The relationship between Sebastes and S. arcticus has potential as a model for studying volumetric effects and energy allocation in hosts. Because S. arcticus is a relatively large parasite, we can determine the impact of this parasite on the reproductive output of live-bearing fish. Determining how successful a host has been at combating these parasites is possible because S. arcticus leaves a record of past infections. Unfortunately, we still lack information about growth rates and longevity of S. arcticus, nor do we understand exactly how or if the rockfish immune system responds to an S. arcticus infection. However, the growth rates of infected Sebastes individuals can be obtained relatively easily by analyzing their otoliths. Multiple analyses of general fish health could be used to evaluate the immune response to infection by a parasite [25]. By comparing growth rates, immune response, and rates of parasite establishment, we could evaluate potential costs of infection from this parasite.

5. Conclusions

Taken together, our findings on the prevalence and volumetric effects of S. arcticus on host fishes suggest potentially significant impacts on rockfish reproductive output, thus also on their evolution and ecology.
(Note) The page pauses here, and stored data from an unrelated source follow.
(* ===== verification/Startup.v ===== *)
(** * The start-up assembly

    loader.s, gdt.s, gdt_flush.s, paging.s and idt.s, and tss_load of tss.c, as
    lists of instructions.  Cpu.v has the processor as it is afterwards; here it
    has what these routines set up: the control registers, the table registers,
    and the descriptor each segment register holds since it was loaded.  The
    descriptors are read from memory, through the table lgdt was given, and
    addresses go through the segment, the translation buffer and the page tables,
    or are physical while paging is off.  A refused selector, an offset beyond
    its segment and a page fault are [None]. *)

From stdpp Require Import prelude gmap strings.
From Stdlib Require Import ZArith Lia.
From S2P Require Import Prelude Ports Memory Kutil FrameAlloc Pfa Paging Mkfs Fs Process ProcessCreate Fb Pic Serial Tables Kernel Kheap Kmain Cpu.

(** ** The processor *)

(** [y_core] has the general registers, the selectors and cr3; [y_tlb] the
    translations the processor remembers, page by page. *)
Record system := mkSys {
  y_core : core;
  y_cr0 : Z; y_cr4 : Z;
  y_gdtr : table_ptr; y_idtr : table_ptr;
  y_code : segment; y_stack : segment; y_data : sreg → segment;
  y_tr : Z; y_task : option segment;
  y_tlb : gmap Z Z
}.

Definition with_core (c : core) (y : system) : system :=
  mkSys c (y_cr0 y) (y_cr4 y) (y_gdtr y) (y_idtr y) (y_code y) (y_stack y) (y_data y) (y_tr y) (y_task y) (y_tlb y).
Definition with_cr0 (v : Z) (y : system) : system :=
  mkSys (y_core y) v (y_cr4 y) (y_gdtr y) (y_idtr y) (y_code y) (y_stack y) (y_data y) (y_tr y) (y_task y) (y_tlb y).
Definition with_cr4 (v : Z) (y : system) : system :=
  mkSys (y_core y) (y_cr0 y) v (y_gdtr y) (y_idtr y) (y_code y) (y_stack y) (y_data y) (y_tr y) (y_task y) (y_tlb y).
Definition with_gdtr (p : table_ptr) (y : system) : system :=
  mkSys (y_core y) (y_cr0 y) (y_cr4 y) p (y_idtr y) (y_code y) (y_stack y) (y_data y) (y_tr y) (y_task y) (y_tlb y).
Definition with_idtr (p : table_ptr) (y : system) : system :=
  mkSys (y_core y) (y_cr0 y) (y_cr4 y) (y_gdtr y) p (y_code y) (y_stack y) (y_data y) (y_tr y) (y_task y) (y_tlb y).
Definition with_code (d : segment) (y : system) : system :=
  mkSys (y_core y) (y_cr0 y) (y_cr4 y) (y_gdtr y) (y_idtr y) d (y_stack y) (y_data y) (y_tr y) (y_task y) (y_tlb y).
Definition with_stack (d : segment) (y : system) : system :=
  mkSys (y_core y) (y_cr0 y) (y_cr4 y) (y_gdtr y) (y_idtr y) (y_code y) d (y_data y) (y_tr y) (y_task y) (y_tlb y).
Definition with_data (g : sreg) (d : segment) (y : system) : system :=
  mkSys (y_core y) (y_cr0 y) (y_cr4 y) (y_gdtr y) (y_idtr y) (y_code y) (y_stack y)
    (λ g', if sreg_eqb g' g then d else y_data y g') (y_tr y) (y_task y) (y_tlb y).
Definition with_task (sel : Z) (d : segment) (y : system) : system :=
  mkSys (y_core y) (y_cr0 y) (y_cr4 y) (y_gdtr y) (y_idtr y) (y_code y) (y_stack y) (y_data y) sel (Some d) (y_tlb y).
Definition with_tlb (t : gmap Z Z) (y : system) : system :=
  mkSys (y_core y) (y_cr0 y) (y_cr4 y) (y_gdtr y) (y_idtr y) (y_code y) (y_stack y) (y_data y) (y_tr y) (y_task y) t.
Rockfishes are long-lived and produce millions of offspring over their lifetime. However, survival rates of offspring are extremely low, so even small reductions in internal volume available for reproduction could lead to large differences in fitness between infected and uninfected individuals. Understanding the long-term effect of S. arcticus on host populations requires research on the spatial and temporal variation in prevalence of S. arcticus infections in rockfish, clarifying how hosts become or avoid becoming infected, and further research on the effects of S. arcticus infection as a constraint on reproductive output of their hosts.